Characterization of the CheA S /CheZ complex: a specific interaction resulting in enhanced dephosphorylating activity on CheY‐phosphate

The cheA gene encodes two overlapping polypeptides with a common carboxyl terminus: CheA L and CheA S . CheA L plays a central role in the Escherichia coli chemotaxis signalling pathway by autophosphorylation and transferring the phosphate to both CheY and CheB. On the other hand, the physiological functions of CheA S remain unknown. We have observed that overproduction of CheA S in wild‐type cells increased counterclockwise‐biased flagellar rotation, and this effect is dependent on the presence of CheZ. CheZ specifically facilitates CheY‐phosphate (CheY‐P) dephosphorylation and generates a smooth swimming signal. A physical interaction was detected between CheZ and CheA S in wild‐type cell lysates by immunoprecipitation.

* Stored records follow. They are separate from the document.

Lemma fmt4_compare n1 n2 r1 r2 :
  0 <= n1 < 10000 -> 0 <= n2 < 10000 ->
  String.compare (fmt4 n1 r1) (fmt4 n2 r2)
  = lexc (n1 ?= n2) (String.compare r1 r2).
Proof.
  intros H1 H2. unfold fmt4, fmt2.
  rewrite !compare_String, !digit_compare.
  pose proof (Z.div_mod n1 10 ltac:(done)).
  pose proof (Z.div_mod n2 10 ltac:(done)).
  pose proof (Z.div_mod (n1 / 10) 10 ltac:(done)).
  pose proof (Z.div_mod (n2 / 10) 10 ltac:(done)).
  pose proof (Z.div_mod (n1 / 100) 10 ltac:(done)).
  pose proof (Z.div_mod (n2 / 100) 10 ltac:(done)).
  pose proof (Z.mod_pos_bound n1 10 eq_refl).
  pose proof (Z.mod_pos_bound n2 10 eq_refl).
  pose proof (Z.mod_pos_bound (n1 / 10) 10 eq_refl).
  pose proof (Z.mod_pos_bound (n2 / 10) 10 eq_refl).
  pose proof (Z.mod_pos_bound (n1 / 100) 10 eq_refl).
  pose proof (Z.mod_pos_bound (n2 / 100) 10 eq_refl).
  replace (n1 / 100) with (n1 / 10 / 10) in * by (rewrite Z.div_div by lia; reflexivity).
  replace (n2 / 100) with (n2 / 10 / 10) in * by (rewrite Z.div_div by lia; reflexivity).
  replace (n1 / 1000) with (n1 / 10 / 10 / 10) in * by (rewrite !Z.div_div by lia; reflexivity).
  replace (n2 / 1000) with (n2 / 10 / 10 / 10) in * by (rewrite !Z.div_div by lia; reflexivity).
  rewrite (Z.mod_small (n1 / 10 / 10 / 10)) by lia.
  rewrite (Z.mod_small (n2 / 10 / 10 / 10)) by lia.
  destruct (Z.compare_spec (n1 / 10 / 10 / 10) (n2 / 10 / 10 / 10));
    destruct (Z.compare_spec ((n1 / 10 / 10) mod 10) ((n2 / 10 / 10) mod 10));
    destruct (Z.compare_spec ((n1 / 10) mod 10) ((n2 / 10) mod 10));
    destruct (Z.compare_spec (n1 mod 10) (n2 mod 10));
    destruct (Z.compare_spec n1 n2); simpl; try done; lia.
Qed.


Lemma format_compare y1 m1 d1 y2 m2 d2 :
  0 <= y1 < 10000 -> 0 <= y2 < 10000 ->
  0 <= m1 < 100 -> 0 <= m2 < 100 -> 0 <= d1 < 100 -> 0 <= d2 < 100 ->
  String.compare (format_ymd (y1, m1, d1)) (format_ymd (y2, m2, d2))
  = lexc (y1 ?= y2) (lexc (m1 ?= m2) (d1 ?= d2)).
Proof.
  intros. unfold format_ymd.
  rewrite fmt4_compare, compare_String by done.
  rewrite fmt2_compare, compare_String by done.
  rewrite fmt2_compare by done. simpl.
  by destruct (y1 ?= y2), (m1 ?= m2), (d1 ?= d2).
Qed.
(** [os.remove(p)]: unlinks a regular file only; [inr None] tells the
    parent that the node itself is gone. *)
Fixpoint unlink (walked p : path) (n : node) : exn + option node :=
  match p, n with
  | [], File _ => inr None
  | [], Dir _ => inl (IsADirectoryError walked)
  | _ :: _, File _ => inl (NotADirectoryError (walked ++ p))
  | c :: p', Dir m =>
      match m !! c with
      | None => inl (FileNotFoundError (walked ++ p))
      | Some child =>
          match unlink (walked ++ [c]) p' child with
          | inr (Some child') => inr (Some (Dir (<[c := child']> m)))
          | inr None => inr (Some (Dir (delete c m)))
          | inl e => inl e
          end
      end
  end.

Definition os_remove (p : path) (fs : filesystem) : exn + filesystem :=
  match fs with
  | None => inl (FileNotFoundError p)
  | Some n => unlink [] p n
  end.

(** [os.makedirs(temp_dir, exist_ok=True)]; the parent of [temp_dir] is the
    directory holding the script, so it exists. *)
Definition os_makedirs (fs : filesystem) : exn + filesystem :=
  match fs with
  | None => inr (Some (Dir ∅))
  | Some (Dir m) => inr (Some (Dir m))
  | Some (File _) => inl (FileExistsError [])
  end.

(** ** Archive members *)

(** A zip entry after the name sanitising of [zipfile]: its relative
    components and its body, [None] for a directory entry. *)
Record member := Member {
  member_name : path;
  member_body : option bytes }.

(** The tree that a not yet existing name [p] holds after extraction. *)
Fixpoint fresh (p : path) (body : option bytes) : node :=
  match p with
  | [] => match body with Some d => File d | None => Dir ∅ end
  | c :: p' => Dir {[ c := fresh p' body ]}
  end.

(** The filesystem part of [ZipFile._extract_member]: missing upper
    directories are created ([os.makedirs], which stops at the first
    component lying below a regular file), a directory entry is made unless
    it is there, a file entry is opened with ['wb'] and filled. *)
Fixpoint extract_at (walked p : path) (body : option bytes) (n : node)
  : exn + node :=
  match p, n with
  | [], File _ =>
      match body with
      | Some d => inr (File d)
      | None => inl (FileExistsError walked)
      end
  | [], Dir m =>
      match body with
      | Some _ => inl (IsADirectoryError walked)
      | None => inr (Dir m)
      end
  | c :: _, File _ => inl (NotADirectoryError (walked ++ [c]))
  | c :: p', Dir m =>
      match m !! c with
      | Some child =>
          match extract_at (walked ++ [c]) p' body child with
          | inr child' => inr (Dir (<[c := child']> m))
          | inl e => inl e
          end
      | None => inr (Dir (<[c := fresh p' body]> m))
      end
  end.

Definition extract_to (p : path) (body : option bytes) (fs : filesystem)
  : exn + filesystem :=
  match fs with
  | None => inr (Some (fresh p body))
  | Some n =>
      match extract_at [] p body n with
      | inr n' => inr (Some n')
      | inl e => inl e
      end
  end.
(** * pnode_pulse: the Python SDK of the pNode Pulse API

    A shallow embedding of [pnode_pulse/exceptions.py], [pnode_pulse/models.py]
    and [pnode_pulse/client.py], and the properties of the error and rate-limit
    translation, of the query parameters the resource facades build, and of
    the symmetry of the synchronous and asynchronous clients.

    Python exceptions are an explicit result type; the one effect of the
    client, issuing an HTTP request through [self._http], is a writer of the
    requests handed to the transport.  A text ([string]) is a str whose code
    points are all below 256, one character for each code point. *)

From Stdlib Require Import ZArith Ascii String Floats.
From stdpp Require Import base option strings list gmap pretty.

Local Open Scope string_scope.

(** ** Python values

    The values that flow through the client: what [response.json()] returns
    (None, bool, int, float, str, list, dict), which is also the type [Any] of
    the query parameters and of the message and code an error body carries.  A
    dict is the list of its items, each key bound once, in insertion order. *)

#[warnings="-register-all"]
Inductive pyval : Type :=
| PyNone
| PyBool (b : bool)
| PyInt (n : Z)
| PyFloat (x : float)
| PyStr (s : string)
| PyList (l : list pyval)
| PyDict (items : list (string * pyval)).

(** [d.get(key)] on the items of a dict. *)
Fixpoint dict_get (items : list (string * pyval)) (key : string) : option pyval :=
  match items with
  | [] => None
  | (k, v) :: rest => if String.eqb k key then Some v else dict_get rest key
  end.

(** ** Characters and text: the builtins the client calls *)

Definition ascii_code (a : ascii) : N := Ascii.N_of_ascii a.

(** Lower case as httpx applies it to header names: [bytes.lower()] on a
    stored name, which touches the ASCII letters only, and [str.lower()] on
    the ASCII names the client asks for. *)
Definition ascii_lower (a : ascii) : ascii :=
  let n := ascii_code a in
  if ((65 <=? n) && (n <=? 90))%N then Ascii.ascii_of_N (n + 32) else a.

Fixpoint lower (s : string) : string :=
  match s with
  | EmptyString => EmptyString
  | String a rest => String (ascii_lower a) (lower rest)
  end.

(** [s.rstrip("/")]: every trailing slash goes. *)
Fixpoint rstrip_slash (s : string) : string :=
  match s with
  | EmptyString => EmptyString
  | String a rest =>
      match rstrip_slash rest with
      | EmptyString => if Ascii.eqb a "/" then EmptyString else String a EmptyString
      | rest' => String a rest'
      end
  end.

(** [", ".join(items)]. *)
Fixpoint join_comma (items : list string) : string :=
  match items with
  | [] => ""
  | [x] => x
  | x :: rest => x +:+ ", " +:+ join_comma rest
  end.

(** Truth value of an [Optional[str]] in [if version:]. *)
Definition truthy (o : option string) : bool :=
  match o with
  | None => false
  | Some s => negb (String.eqb s "")
  end.

(** *** [int(text)]

    CPython's conversion of a str to an int in base 10: blanks around the
    literal are dropped, one sign is allowed, then decimal digits, where one
    underscore may stand between two digits; more than [int_max_str_digits]
    digits are refused.  Anything else is a ValueError ([None] here).

    Before it reads the literal CPython turns every code point from 127 on
    that is a Unicode blank into a space, every one that is a Unicode decimal
    digit into its ASCII digit, and refuses the others.  Below 256 the blanks
    are U+0085 and U+00A0 and there is no decimal digit, so here the two count
    as blanks and every other code point from 127 on ends the literal. *)

(** The blanks of [int()]: tab, newline, vertical tab, form feed, carriage
    return and space ([Py_ISSPACE]), and the two Unicode blanks below 256,
    next line (U+0085) and no-break space (U+00A0). *)
Definition is_space (a : ascii) : bool :=
  let n := ascii_code a in
  (((9 <=? n) && (n <=? 13)) || (n =? 32) || (n =? 133) || (n =? 160))%N.

Definition digit_value (a : ascii) : option Z :=
  let n := ascii_code a in
  if ((48 <=? n) && (n <=? 57))%N then Some (Z.of_N n - 48)%Z else None.

Definition is_underscore (a : ascii) : bool := Ascii.eqb a "_".

Fixpoint skip_spaces (l : list ascii) : list ascii :=
  match l with
  | a :: rest => if is_space a then skip_spaces rest else l
  | [] => []
  end.

(** The interpreter's default [sys.get_int_max_str_digits()]. *)
Definition int_max_str_digits : nat := 4300.

(** The scan of the digits: [prev_us] tells whether the previous character
    was an underscore, [acc] is the value so far and [count] the number of
    digits read.  It stops at the first character that is neither a digit
    nor an underscore and hands back the rest of the text. *)
Fixpoint scan_digits (l : list ascii) (prev_us : bool) (acc : Z) (count : nat)
  : option (Z * nat * list ascii) :=
  match l with
  | [] => if prev_us then None else Some (acc, count, [])
  | a :: rest =>
      match digit_value a with
      | Some d => scan_digits rest false (10 * acc + d)%Z (S count)
      | None =>
          if is_underscore a
          then if prev_us then None else scan_digits rest true acc count
          else if prev_us then None else Some (acc, count, l)
      end
  end.
(** The database does not call a code point both a digit and white
    space. *)
Hypothesis digit_beyond_not_space :
  forall c, digit_beyond rt c <> NotDigit -> space_beyond rt c = false.

Lemma digit_not_space (c : N) :
  is_digit_char rt c = true -> is_space_char rt c = false.
Proof.
  unfold is_digit_char, is_space_char, digit_class_of.
  destruct (c <? 256)%N; intros H.
  - apply latin1_digit_not_space. intros E. rewrite E in H. discriminate.
  - apply digit_beyond_not_space. intros E. rewrite E in H. discriminate.
Qed.

Lemma lstrip_spaces (l x : PyStr.t) :
  forallb (is_space_char rt) l = true -> lstrip rt (l ++ x)%list = lstrip rt x.
Proof.
  induction l as [|c l IH]; cbn [app forallb lstrip]; [reflexivity|].
  destruct (is_space_char rt c); cbn [andb]; [exact IH|discriminate].
Qed.

Lemma rstrip_spaces (r : PyStr.t) :
  forallb (is_space_char rt) r = true -> rstrip rt r = [].
Proof.
  induction r as [|c r IH]; cbn [forallb rstrip]; [reflexivity|].
  destruct (is_space_char rt c); cbn [andb]; [|discriminate].
  intros H. now rewrite IH.
Qed.

Lemma rstrip_digits (s r : PyStr.t) :
  forallb (is_digit_char rt) s = true -> forallb (is_space_char rt) r = true ->
  rstrip rt (s ++ r)%list = s.
Proof.
  intros Hs Hr. induction s as [|c s IH]; cbn [app rstrip].
  - now apply rstrip_spaces.
  - cbn [forallb] in Hs. apply andb_prop in Hs as [Hc Hs].
    rewrite (IH Hs). rewrite (digit_not_space c Hc).
    now destruct s.
Qed.

(** White space around a number does not count. *)
Lemma strip_padded_digits (l s r : PyStr.t) :
  forallb (is_space_char rt) l = true -> isdigit rt s = true ->
  forallb (is_space_char rt) r = true ->
  strip rt (l ++ s ++ r)%list = s.
Proof.
  intros Hl Hs Hr. unfold strip. rewrite (lstrip_spaces l _ Hl).
  destruct s as [|c s]; [discriminate|].
  unfold isdigit in Hs. cbn [forallb] in Hs.
  pose proof Hs as Hs'. apply andb_prop in Hs as [Hc Hs].
  cbn [app lstrip]. rewrite (digit_not_space c Hc).
  change (c :: (s ++ r)%list) with ((c :: s) ++ r)%list.
  apply rstrip_digits; [|exact Hr]. cbn [forallb]. exact Hs'.
Qed.

Lemma int_acc_nonneg (s : PyStr.t) (acc n : Z) :
  int_acc rt acc s = Some n -> (0 <= acc)%Z -> (0 <= n)%Z.
Proof.
  revert acc. induction s as [|c s IH]; intros acc; cbn [int_acc].
  - intros [= <-]. auto.
  - destruct (digit_class_of rt c) as [|v|]; try discriminate.
    intros H Ha. apply (IH _ H). lia.
Qed.

Lemma int_nonneg (s : PyStr.t) (n : Z) : int rt s = Some n -> (0 <= n)%Z.
Proof.
  unfold int. destruct s as [|c s]; [discriminate|].
  destruct (exceeds_limit rt (c :: s)); [discriminate|].
  intros H. apply (int_acc_nonneg _ _ _ H). lia.
Qed.

End Reading.

Lemma page_numbers_of_app (w : world) (xs ys : list node) :
  page_numbers_of w (xs ++ ys)
  = match page_numbers_of w xs with
    | Ok a =>
        match page_numbers_of w ys with
        | Ok b => Ok (a ++ b)%list
        | Raise e => Raise e
        end
    | Raise e => Raise e
    end.
Proof.
  unfold page_numbers_of at 1. rewrite fold_left_app, !page_numbers_from.
  rewrite !page_numbers_of_spec.
  destruct (all_some (map (int (python w)) (kept_texts w xs))) as [a|];
    [|reflexivity].
  destruct (all_some (map (int (python w)) (kept_texts w ys))) as [b|];
    reflexivity.
Qed.

Lemma page_numbers_of_one (w : world) (a : node) :
  page_numbers_of w [a]
  = if isdigit (python w) (strip (python w) (Soup.text a))
    then match int (python w) (strip (python w) (Soup.text a)) with
         | Some n => Ok [n]
         | None => Raise (Exception "ValueError")
         end
    else Ok [].
Proof. reflexivity. Qed.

The CheA S /CheZ interaction does not require other chemotaxis components, as we could form the complex using purified CheA S and CheZ proteins. The ability of CheA S to bind to CheZ depends on its being in the reduced state. We found that under non‐reducing conditions, CheA S appears to form intermolecular disulphide bonds and loses the ability to bind to CheZ. Finally, the CheA S /CheZ complex formed in vitro shows a greater dephosphorylating activity on CheY‐P than does free CheZ.